Only 21 days until our 8 week appointment. And patience is a
virtue. Though this time is dragging. I swear it’s been a week and feels like
yesterday. Come on time! Fly!
Now a life update: This weekend was the bachelorette of one
of my very good friends which was a rocking good time. Minus the alcohol… which
was excused by my taking ‘antibiotics.’ Before the party two other really good
friends and I went to lunch and lingerie shopping for the bride before getting
ready and heading to dinner. I forgot how much I missed girl time. The two
lovely ladies I went out with live 2 hours away now and I don’t get to see them
a lot.
The party started at dinner. The bride chose a margarita
house in the gay district of our city. Which is also the most fun night
district of our city.

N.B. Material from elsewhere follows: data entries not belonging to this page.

Lemma get_endpoint_ignores_query_witness :
  get_endpoint (lib := example_lib)
    (@example_record float64 (py "/api/users?page=1&limit=10") 0.1%float)
  = get_endpoint (lib := example_lib) (@example_record float64 (py "/api/users") 0.1%float).
Proof.
  apply (get_endpoint_ignores_query (lib := example_lib) example_instant 200 (JStr (py "GET"))
           0.1%float (JStr (py "Agent")) (py "/api/users") (py "page=1&limit=10")).
  intros H. repeat (destruct H as [H|H]; [discriminate H|]). exact H.
Defined.

(** X13: the endpoint of a url holds no [?], and no [/] of it has a
    decimal digit right behind it: every such digit run is gone. *)
Theorem get_endpoint_shape {fo : FloatOps} {lib : PyLib}
    (ts : datetime) (st : Z) (m : json) (rt : F) (ua : json) (u : str) :
  exists endpoint,
    get_endpoint (mk_LogEntry _ ts st (JStr u) m rt ua) = Ok endpoint
    /\ ~ In chr_question endpoint
    /\ has_slash_digit re_digit endpoint = false
    /\ forall before_ d after_,
         endpoint = before_ ++ chr_slash :: d :: after_ -> re_digit d = false.
Proof.
  eexists. split; [apply get_endpoint_re_sub|].
  split; [|split; [apply re_sub_no_slash_digit|]].
  - intros H. apply re_sub_in in H. destruct H as [H|H].
    + apply drop_trailing_slash_in in H. exact (truncate_at_first_free _ _ H).
    + repeat (destruct H as [H|H]; [discriminate H|]). exact H.
  - intros before_ d after_ Heq.
    pose proof (re_sub_no_slash_digit
                  (Spec.drop_trailing_slash (Spec.truncate_at_first chr_question u))) as Hno.
    rewrite Heq in Hno. clear Heq.
    induction before_ as [|x b IH]; cbn [app has_slash_digit] in Hno.
    + rewrite N.eqb_refl in Hno. cbn [andb] in Hno. apply orb_false_iff in Hno. tauto.
    + apply orb_false_iff in Hno. tauto.
Qed.

(** ** Offsets of timestamps *)

Lemma split_at_unique (c : codepoint) (a a' b b' : str) :
  ~ In c a -> ~ In c a' -> a ++ c :: b = a' ++ c :: b' -> a = a' /\ b = b'.
Proof.
  revert a'. induction a as [|x a IH]; intros a' Ha Ha' Heq.
  - destruct a' as [|x' a']; cbn [app] in Heq.
    + injection Heq as ->. split; reflexivity.
    + injection Heq as <- _. exfalso. apply Ha'. left. reflexivity.
  - destruct a' as [|x' a']; cbn [app] in Heq.
    + injection Heq as -> _. exfalso. apply Ha. left. reflexivity.
    + injection Heq as <- Heq.
      destruct (IH a') as [-> ->]; [| |exact Heq|split; reflexivity].
      * intros H. apply Ha. right. exact H.
      * intros H. apply Ha'. right. exact H.
Qed.

Lemma contains_chr_in (c : codepoint) (s : str) : contains_chr c s = true <-> In c s.
Proof.
  unfold contains_chr. rewrite existsb_exists. split.
  - intros (x & Hx & E). apply N.eqb_eq in E. subst x. exact Hx.
  - intros H. exists c. split; [exact H | apply N.eqb_refl].
Qed.

(** What the string surgery of [_parse_timestamp] makes of a text with one
    [+]: the part before it, with [Z]. *)
Lemma normalize_offset_drops (s offset : str) :
  ~ In chr_plus s -> ~ In chr_plus offset ->
  Spec.normalize_offset (s ++ chr_plus :: offset) = s ++ py "Z".
Proof.
  intros Hs Ho. unfold Spec.normalize_offset. rewrite strip_suffix_code.
  destruct (endswith (s ++ chr_plus :: offset) (py "+00:00")) eqn:E.
  - apply endswith_true in E.
    change (length (py "+00:00")) with 6%nat in *.
    set (body := slice_to_minus 6 (s ++ chr_plus :: offset)) in *.
    change (py "+00:00") with (chr_plus :: py "00:00") in E.
    apply (f_equal (@rev codepoint)) in E.
    rewrite !rev_app_distr in E. cbn [rev] in E. rewrite <- !app_assoc in E.
    cbn [app] in E.
    apply split_at_unique in E.
    + destruct E as [_ E]. apply (f_equal (@rev codepoint)) in E.
      rewrite !rev_involutive in E. rewrite <- E. reflexivity.
    + intros H. apply Ho. apply in_rev. exact H.
    + intros H. repeat (destruct H as [H|H]; [discriminate H|]). exact H.
  - assert (existsb (N.eqb chr_plus) (s ++ chr_plus :: offset) = true) as ->.
    { apply (proj2 (contains_chr_in chr_plus _)). rewrite in_app_iff. right. left. reflexivity. }
    rewrite (truncate_at_first_app chr_plus s offset Hs). reflexivity.
Qed.

Lemma normalize_offset_plain (s : str) :
  ~ In chr_plus s -> Spec.normalize_offset s = s.
Proof.
  intros Hs. unfold Spec.normalize_offset. rewrite strip_suffix_code.
  destruct (endswith s (py "+00:00")) eqn:E.
  - exfalso. apply endswith_true in E. apply Hs. rewrite E.
    apply in_or_app. right. left. reflexivity.
  - destruct (existsb (N.eqb chr_plus) s) eqn:Ex; [|reflexivity].
    exfalso. apply Hs. apply contains_chr_in. exact Ex.
Qed.

(** X14: the offset that follows a [+] is discarded, not applied: a
    timestamp with one [+] is parsed as the text before the [+] with [Z]
    behind it, so that [...+05:30] gives the instant of [...Z]. *)
Theorem parse_timestamp_drops_offset {fo : FloatOps} {lib : PyLib}
    (s offset : str)
    (Hs : ~ In chr_plus s) (Hoffset : ~ In chr_plus offset) :
  _parse_timestamp (JStr (s ++ chr_plus :: offset)) = _parse_timestamp (JStr (s ++ py "Z")).
Proof.
  rewrite !parse_timestamp_refines. unfold Spec.parse_timestamp.
  rewrite (normalize_offset_drops s offset Hs Hoffset).
  rewrite normalize_offset_plain; [reflexivity|].
  intros H. apply in_app_iff in H. destruct H as [H|[H|[]]]; [exact (Hs H) | discriminate H].
Qed.

Lemma parse_timestamp_drops_offset_witness :
  _parse_timestamp (lib := example_lib) (JStr (py "2025-06-22T13:57:32+05:30"))
  = Ok example_instant.
Proof.
  etransitivity.
  - apply (parse_timestamp_drops_offset (lib := example_lib) (py "2025-06-22T13:57:32")
             (py "05:30")).
    + intros H. repeat (destruct H as [H|H]; [discriminate H|]). exact H.
    + intros H. repeat (destruct H as [H|H]; [discriminate H|]). exact H.
  - reflexivity.
Defined.

(** ** The command line *)

Section MainFacts.
Context {fo : FloatOps} {lib : PyLib} {os : OsLib}.
Implicit Types (fsys : filesystem) (console : list printed) (self : LogAnalyzer).

(** Every class of the model derives from [Exception]. *)
Lemma caught_by_Exception (e : exn) : caught_by [Exception] e = true.
Proof. destruct e as [[] msg]; reflexivity. Qed.

Lemma validate_files_from_valid fsys (file_paths validated : list str) console :
  Forall (fun f => is_valid fsys f = true) file_paths ->
  validate_files_from fsys file_paths validated console
  = (console ++ size_warnings fsys file_paths, inl (validated ++ map path_str file_paths)).
Proof.
  intros H. revert validated console.
  induction H as [|f rest Hf _ IH]; intros validated console.
  - cbn [validate_files_from size_warnings flat_map map]. rewrite !app_nil_r. reflexivity.
  - apply andb_true_iff in Hf. destruct Hf as [He Hf].
    cbn [validate_files_from]. rewrite He, Hf. cbn [negb].
    rewrite IH. unfold size_warnings. cbn [flat_map map].
    destruct (0 <? fs_size fsys (path_str f))%Z; cbn [negb app];
      rewrite <- ?app_assoc; reflexivity.
Qed.

Lemma validate_files_from_invalid fsys (pre post validated : list str) (bad : str) console :
  Forall (fun f => is_valid fsys f = true) pre ->
  is_valid fsys bad = false ->
  validate_files_from fsys (pre ++ bad :: post) validated console
  = (console ++ size_warnings fsys pre ++ [rejection fsys bad], inr 1%Z).
Proof.
  intros H Hbad. revert validated console.
  induction H as [|f rest Hf _ IH]; intros validated console.
  - cbn [app validate_files_from size_warnings flat_map]. unfold is_valid in Hbad.
    unfold rejection. destruct (fs_exists fsys (path_str bad)); cbn [negb]; [|reflexivity].
    cbn [andb] in Hbad. rewrite Hbad. reflexivity.
  - apply andb_true_iff in Hf. destruct Hf as [He Hf].
    cbn [app validate_files_from]. rewrite He, Hf. cbn [negb].
    rewrite IH. unfold size_warnings. cbn [flat_map].
    destruct (0 <? fs_size fsys (path_str f))%Z; cbn [negb app];
      rewrite <- ?app_assoc; reflexivity.
Qed.

Lemma validate_date_parsed (date : option str) (filter_date : option datetime) console :
  parsed_date date = Some filter_date ->
  validate_date date console = (console, inl filter_date).
Proof.
  unfold parsed_date, validate_date. destruct date as [date_str|].
  - destruct (strptime_date date_str); [|discriminate]. intros [= <-]. reflexivity.
  - intros [= <-]. reflexivity.
Qed.

Lemma load_files_holds fsys self (paths : list str) (liness : list (list str))
    (filter_date : option datetime) :
  Forall2 (holds fsys) paths liness ->
  forall (h : gmap loc (list LogEntry)) console (store : list LogEntry),
    h !! _log_entries self = Some store ->
    load_files fsys self paths filter_date h console
    = (<[_log_entries self := store ++ all_records filter_date liness]> h,
       console ++ all_warnings paths liness, None).
Proof.
  induction 1 as [|path lines paths liness [Hopen Hskip] _ IH]; intros h console store Hstore.
  - cbn [load_files all_records flat_map all_warnings].
    rewrite !app_nil_r, (insert_id _ _ _ Hstore). reflexivity.
  - cbn [load_files].
    rewrite (load_log_file_skips self (fs_open fsys) path filter_date lines
               (mk_world _ h []) store Hopen Hskip Hstore).
    cbn [fst snd]. unfold grown. cbn [heap stdout app].
    rewrite (IH _ _ (store ++ kept filter_date (loaded lines))) by apply lookup_insert_eq.
    rewrite insert_insert_eq. unfold all_records. cbn [flat_map all_warnings].
    rewrite <- ?app_assoc. reflexivity.
Qed.

Lemma load_files_fails fsys self (pre post : list str) (liness : list (list str))
    (path : str) (filter_date : option datetime) (out : list output) (e : exn) :
  Forall2 (holds fsys) pre liness ->
  (forall (h : gmap loc (list LogEntry)) (store : list LogEntry),
     h !! _log_entries self = Some store ->
     stdout (fst (load_log_file (fs_open fsys) self path filter_date (mk_world _ h []))) = out
     /\ snd (load_log_file (fs_open fsys) self path filter_date (mk_world _ h [])) = Raise e) ->
  forall (h : gmap loc (list LogEntry)) console (store : list LogEntry),
    h !! _log_entries self = Some store ->
    exists h',
      load_files fsys self (pre ++ path :: post) filter_date h console
      = (h', console ++ all_warnings pre liness ++ map Loader out ++ [LoadError path e],
         Some (Exited 1)).
Proof.
  intros Hpre Hfail.
  induction Hpre as [|p lines pre liness [Hopen Hskip] _ IH]; intros h console store Hstore.
  - cbn [app load_files all_warnings].
    destruct (Hfail h store Hstore) as [Hout Hr]. rewrite Hout, Hr, caught_by_Exception.
    eexists. rewrite <- ?app_assoc. reflexivity.
  - cbn [app load_files].
    rewrite (load_log_file_skips self (fs_open fsys) p filter_date lines
               (mk_world _ h []) store Hopen Hskip Hstore).
    cbn [fst snd]. unfold grown. cbn [heap stdout app all_warnings].
    destruct (IH (<[_log_entries self := store ++ kept filter_date (loaded lines)]> h)
                (console ++ map Loader (warnings p 1 lines))
                (store ++ kept filter_date (loaded lines))) as [h' ->];
      [apply lookup_insert_eq|].
    exists h'. rewrite <- ?app_assoc. reflexivity.
Qed.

We crowned Chase with a tiara covered in plastic penis’s, a
sash made out of condoms, plastic penis straws, and the waitress brought her a giant
balloon penis and vagina for her to ‘practice’ with. Haha! After a lovely and
laugh filled dinner we drove back to chases house for cocktails, in my case,
mocktails, and lingerie and games. My car pitstopped at the grocery to pick up
cucumbers for our game of carve-a-penis-out-of-cucumbers. While picking them
out and laughing about girth and size we kept getting the dirtiest looks from
some of the other people. Especially this dad with his kids. Whoops.